2 Responses to “Qualcomm to pay $975M to China in antitrust settlement”

  1. In 2014 Apple’s iphone revenue was 120.675 billions.
    At those China rates they would have payed 3.922 billions licenses
    And that’s in addition to likely 20$ plus (maybe 25$) for the actual chip in 192.662 million units.
    So yeah Qualcomm would get over 40$ per iphone at those so called reduced China rates when the BOM of a device is 200$.
    Ofc Apple is unlikely to be paying anywhere near those kind of licenses ,they would be insane to do so., there are far cheaper ways out of it.
    A freaking 5.5 inch 1080p screen is 20$ now and that is a lot more value than 4G in a smartphone , luckily nobody gets to charge an extra 20-40$ license fees for it.

  2. Shameful!!!
    See China can be as corrupted as others.
    Instead of fixing things they make it worse by reinforcing Qualcomm’s absurd position.
    Lets take one of the many technologies in a phone and in some cases multiply it’s value by up to 10 times.
    In the low end adding LTE is a few $ while such a device can retail at up to 500$ so Qualcomm would get 16.25$ without doing anything , getting payed for all the other hardware and innovation in the device plus marketing and margins and so on.
    For low end cheap devices they just double the value.
    Everybody else gets very little (or nothing) for technologies for more relevant in a pocket PC while Qualcomm ( and Ericsson) get to rob us blind.
    Funny how our best hope might be Apple vs Ericsson (for the same per price of device licensing model) and Nvidia vs Qualcomm and Samsung – what’s next after Nvidia wins and gets to charge absurd licensing fees?
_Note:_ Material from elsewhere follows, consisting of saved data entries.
(* ===== verification/TimeoutProps.v ===== *)
(** * The server's own timeout

    [server_timer_proc] ends a test that lasts too long. It frees the streams of
    the test while [tmr_run] may hold a pointer to one of their timers. *)

From S2P Require Import Prelude Double Bytes Posix IperfTime Timer TimerLists TimerSpec Net CJson.
From S2P Require Import Auth Test Api Stats Stream Params Results Sockets Dial Connect.
From S2P Require Import ConnectProps Util Lifecycle LifecycleProps Prog Output Report Session.
From S2P Require Import Server SessionProps ServerProps.

#[local] Open Scope Z_scope.
#[local] Open Scope prog_scope.
#[local] Set Default Proof Using "Type*".

Section Timeout.
Context {W : Type} {posix : Posix W} {clock : Clock W} {sockets : Sockets W}
  {files : Files W} {tcpinfo : TcpInfo W} {usage : Usage W} {machine : Machine W}
  {kernel : Kernel W} {crypto : Crypto W} {terminal : Terminal W} {laws : SocketLaws W} {flaws : FileSysLaws W}.
Implicit Types (s : session W).

(** The timers of the streams, and all that the streams hold open. *)
Definition send_timer_list (sps : list iperf_stream) : list loc :=
  sps ≫= fun sp => timer_list (sp_send_timer sp).
Definition stream_fds (sps : list iperf_stream) : gset resource :=
  ⋃ ((fun sp => {[Fd (sp_socket sp)]} ∪ owned sp) <$> sps).

Lemma free_stream_held sp tm ts (w : W) :
  held tm (timer_list (sp_send_timer sp) ++ ts) ->
  exists tm' w', iperf_free_stream sp tm w = Some (tm', w') /\ held tm' ts /\
    same_pay tm tm' /\ live w' = live w ∖ owned sp.
Proof.
  intros Hh. destruct (cancel_timer_held _ _ _ Hh) as (tm' & E & Hh' & Hp).
  assert (exists w', iperf_free_stream sp tm w = Some (tm', w')) as [w' Ef].
  { unfold iperf_free_stream. destruct (sp_send_timer sp) as [t|]; cbn in E.
    - rewrite E. by eexists.
    - injection E as ->. by eexists. }
  exists tm', w'. by apply free_stream_live in Ef as ?.
Qed.

Lemma wp_close_streams sps ts Q s :
  held (ss_timers s) (send_timer_list sps ++ ts) ->
  (forall test tm w, t_streams test = [] -> held tm ts -> same_pay (ss_timers s) tm ->
     t_ctrl_sck test = t_ctrl_sck (ss_test s) ->
     live w = live (ss_world s) ∖ stream_fds sps ->
     Q tt (mk_session test tm (ss_cpu s) w)) ->
  t_streams (ss_test s) = sps ->
  wp (close_streams sps) Q s.
Proof.
  revert s. induction sps as [|sp sps IH]; intros s Hh HQ Hs; cbn [close_streams].
  - apply wp_ret. destruct s as [test tm c w]. apply HQ; [done|done|done|done|].
    unfold stream_fds. cbn. set_solver.
  - wp_steps. apply wp_close_fd. wp_steps.
    cbn in Hh. rewrite <- app_assoc in Hh.
    destruct (free_stream_held sp (ss_timers s) _ (sys_close (sp_socket sp) (ss_world s)) Hh)
      as (tm & w & E & Hh' & Hp & Hl).
    apply wp_io; cbn [ss_world].
    { rewrite E. cbn. by exists tm, w. }
    rewrite E. cbn. intros ? ? [= <- <-]. wp_steps. apply IH.
    + exact Hh'.
    + cbn [ss_test ss_timers ss_cpu ss_world]. intros test' tm' w' H1 H2 H3 H4 H5.
      apply HQ; [done|done| |done|].
      * intros a. by rewrite H3, Hp.
      * rewrite H5, Hl, close_live. unfold stream_fds. cbn. set_solver.
    + done.
Qed.

(** Freeing the streams of a test that lasts too long. *)
Lemma server_timer_ends s ts i at_ :
  t_done (ss_test s) = 0 ->
  held (ss_timers s) (send_timer_list (t_streams (ss_test s)) ++ ts) ->
  exists tm s', run_proc ServerTimer i at_ (ss_timers s, s) = Some (tm, s') /\
    t_streams (ss_test s') = [] /\ held tm ts /\ same_pay (ss_timers s) tm /\
    live (ss_world s')
      = live (ss_world s) ∖ stream_fds (t_streams (ss_test s)) ∖ {[Fd (t_ctrl_sck (ss_test s))]}.
Proof.
  intros Hd Hh. unfold run_proc.
  assert (wp server_timer_proc (fun _ s' =>
    t_streams (ss_test s') = [] /\ held (ss_timers s') ts /\
    same_pay (ss_timers s) (ss_timers s') /\
    live (ss_world s')
      = live (ss_world s) ∖ stream_fds (t_streams (ss_test s)) ∖ {[Fd (t_ctrl_sck (ss_test s))]})
    (mk_session (ss_test s) (ss_timers s) (ss_cpu s) (ss_world s))) as H.
  { unfold server_timer_proc, if_running. wp_steps.
    change (t_done (ss_test s <| t_timer := None |>)) with (t_done (ss_test s)).
    rewrite Hd. cbn [Z.eqb negb]. wp_steps.
    change (t_streams (ss_test s <| t_timer := None |> <| t_done := 1 |>))
      with (t_streams (ss_test s)).
    apply wp_close_streams with ts; cbn [ss_test ss_timers ss_cpu ss_world]; [done| |done].
    intros test tm w H1 H2 H3 H4 H5. wp_steps. apply wp_close_fd.
    cbn [ss_test ss_timers ss_cpu ss_world]. split_and!; [done..|].
    by rewrite close_live, H5, H4. }
  apply wp_elim in H as ([] & s' & E & H). cbn [timer_proc]. rewrite E. by exists (ss_timers s'), s'.
Qed.

Lemma pay_lookup (tm tm' : timer_state) t n :
  same_pay tm tm' -> heap tm !! t = Some n ->
  exists n', heap tm' !! t = Some n' /\ payload n' = payload n.
Proof.
  intros Hp Hn. specialize (Hp t). unfold pay in Hp. rewrite Hn in Hp. cbn in Hp.
  apply fmap_Some in Hp as (n' & -> & E). by exists n'.
Qed.

(** C23: a server that times out uses a stream it has freed. When the timer that
    ends a test is due and the next timer of the list paces a stream and is due
    as well, the timer procedure itself does what it should: it closes and
    frees every stream, with its timer, and closes the control connection. But
    [tmr_run] has already read the pointer to the next timer, and goes on to
    call the procedure of the stream's timer, which reads the freed stream. *)
Theorem timeout_uses_freed_stream fuel s ts at_ t1 n1 t2 n2 :
  t_done (ss_test s) = 0 ->
  held (ss_timers s) (send_timer_list (t_streams (ss_test s)) ++ t1 :: ts) ->
  timers (ss_timers s) = Some t1 ->
  heap (ss_timers s) !! t1 = Some n1 -> Timer.timer_proc n1 = ServerTimer ->
  periodic n1 = 0 -> tm_next n1 = Some t2 ->
  heap (ss_timers s) !! t2 = Some n2 -> Timer.timer_proc n2 = SendTimer ->
  iperf_time_compare (tm_time n1) at_ <= 0 -> iperf_time_compare (tm_time n2) at_ <= 0 ->
  (exists tm s', run_proc ServerTimer (client_data n1) at_ (ss_timers s, s) = Some (tm, s') /\
     t_streams (ss_test s') = [] /\ held tm (t1 :: ts) /\
     live (ss_world s')
       = live (ss_world s) ∖ stream_fds (t_streams (ss_test s)) ∖ {[Fd (t_ctrl_sck (ss_test s))]}) /\
  run_due (S (S fuel)) at_ s = None.
Proof.
  intros Hd Hh Ht1 Hn1 Hp1 Hper Hnext Hn2 Hp2 Hdue1 Hdue2.
  destruct (server_timer_ends s (t1 :: ts) (client_data n1) at_ Hd Hh)
    as (tm & s' & E & Hs & Hh' & Hpay & Hl).
  split; [by exists tm, s'|].
  unfold run_due, tmr_run, load. cbn [fst snd]. rewrite Ht1. cbn [tmr_run_loop fst snd].
  unfold load. rewrite Hn1.
  cbn [mbind option_bind]. destruct (Z.gtb_spec (iperf_time_compare (tm_time n1) at_) 0); [lia|].
  rewrite Hp1, E. cbn [mbind option_bind fst snd].
  destruct (pay_lookup _ _ _ _ Hpay Hn1) as (n1' & E1 & P1).
  assert (periodic n1' = 0) as Hper' by (by injection P1 as _ _ _ -> _).
  rewrite E1. cbn [mbind option_bind]. rewrite Hper', Hnext. cbn [Z.eqb negb].
  destruct (cancel_held _ _ _ Hh') as (tm2 & E2 & _ & Hpay2). rewrite E2. cbn [mbind option_bind].
  assert (same_pay (ss_timers s) tm2) as Hpay3 by (intros a; by rewrite Hpay2, Hpay).
  destruct (pay_lookup _ _ _ _ Hpay3 Hn2) as (n2' & E3 & P3). injection P3 as Q1 _ _ _ Q2.
  cbn [fst]. rewrite E3. cbn [mbind option_bind]. rewrite Q1, Q2, Hp2.
  destruct (Z.gtb_spec (iperf_time_compare (tm_time n2) at_) 0); [lia|].
  unfold run_proc, timer_proc, send_timer_proc, on_test, throttle_stream. cbn [ss_test].
  by rewrite Hs.
Qed.
End Timeout.

(** ** A server that sends, and has been waiting too long *)
Import Host HostMachine.

(** The timer of the test and that of its stream, both due. *)
Definition ex_due : timer_state :=
  mk_tmr {[1%positive := mk_timer ServerTimer O 50000000 0 (mk_time 900 0) None (Some 2%positive);
           2%positive := mk_timer SendTimer O 1000 1 (mk_time 900 0) (Some 1%positive) None]}
    (Some 1%positive) None.

Definition ex_sender : session host :=
  mk_session (ex_test <| t_mode := SENDER |>
      <| t_streams := [zero_stream <| sp_socket := 5 |> <| sp_sender := 1 |> <| sp_buffer_fd := 6 |>
                                   <| sp_diskfile_fd := -1 |>
                                   <| sp_send_timer := Some 2%positive |>] |>)
    ex_due ex_cpu (mk_host {[Fd 3; Fd 4; Fd 5; Fd 6]} [] AF_INET [] []).

Lemma ex_due_held : held ex_due [2%positive; 1%positive].
Proof.
  split; [apply (bool_decide_unpack _); vm_compute; exact I|].
  exists [(1%positive, mk_entry ServerTimer O 50000000 0 (mk_time 900 0));
          (2%positive, mk_entry SendTimer O 1000 1 (mk_time 900 0))], [].
  split; [|intros t Ht; cbn; set_solver].
  split.
  - split.
    + apply (bool_decide_unpack _). vm_compute. exact I.
    + cbn. split; [done|]. eexists. split; [reflexivity|]. split; [done|]. split; [done|].
      eexists. split; [reflexivity|]. by split.
    + reflexivity.
    + intros a e. rewrite !elem_of_cons. intros [[= -> ->]|[[= -> ->]|[]%elem_of_nil]]; reflexivity.
    + intros a. cbn. split.
      * intros [n [[<- _]|[_ [<- _]%lookup_singleton_Some]]%lookup_insert_Some]; set_solver.
      * rewrite !elem_of_cons. intros [->|[->|[]%elem_of_nil]]; by eexists.
  - repeat constructor; vm_compute; discriminate.
  - repeat constructor; vm_compute; try split; discriminate || reflexivity.
Qed.

Lemma timeout_uses_freed_stream_witness : run_due 2 (mk_time 1000 0) ex_sender = None.
Proof.
  refine (proj2 (timeout_uses_freed_stream 0 ex_sender [] (mk_time 1000 0) 1%positive _
    2%positive _ _ _ _ _ _ _ _ _ _ _ _)).
  - reflexivity.
  - apply ex_due_held.
  - reflexivity.
  - reflexivity.
  - reflexivity.
  - reflexivity.
  - reflexivity.
  - reflexivity.
  - reflexivity.
  - vm_compute. discriminate.
  - vm_compute. discriminate.
Defined.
Others will gun for that too ofc, Lets triple the price of NAND too, Sandisk totally worked for that and while at it why not give ARM 30 times more, because if Qualcomm deserves it, so does ARM. How about wifi, we use it more than we use 4G, why wouldn’t they add 10% to the device…..
    Well over a billion devices per year get the Qualcomm tax today ,that’s how many people are cheated by Qualcomm with the help of the US gov and cowardly regulators.
    The device makers, all of them should sue them and ask for their money back, this is an absurd scam, patent trolling at it”s best.

    In calendar Q4 Qualcomm revenue was QCT $5,242 , QTL $1,816.
    QCT is chips , 270 million MSM .
    QTL are licensing with 87% earnings before tax
    At the same time in R&D they invested 1,173
    In the fiscal year that ended in Sept their licensing revenue was 7,569 while income before tax from it was $6,590 vs their chips with 18,665 revenue and 3,807 income before tax. Others are investing 20% of their revenue in R&D without 60% of their income coming from criminal licensing models that just enables their monopolistic position.
    Intel , Nvidia , Marvell , Mediatek and many others are investing 20-25% of their revenue in R&D without tens of billions of gifted income. Nvidia for it’s cross licensing patent agreement with Intel for GPUs make 66 millions per quarter and that makes sense, 100 times that wouldn’t but when it comes to Qualcomm everybody is just supposed to bend over.
    Sorry i just can’t stand seeing how corrupted politicians enable this kind of deeply damaging behavior.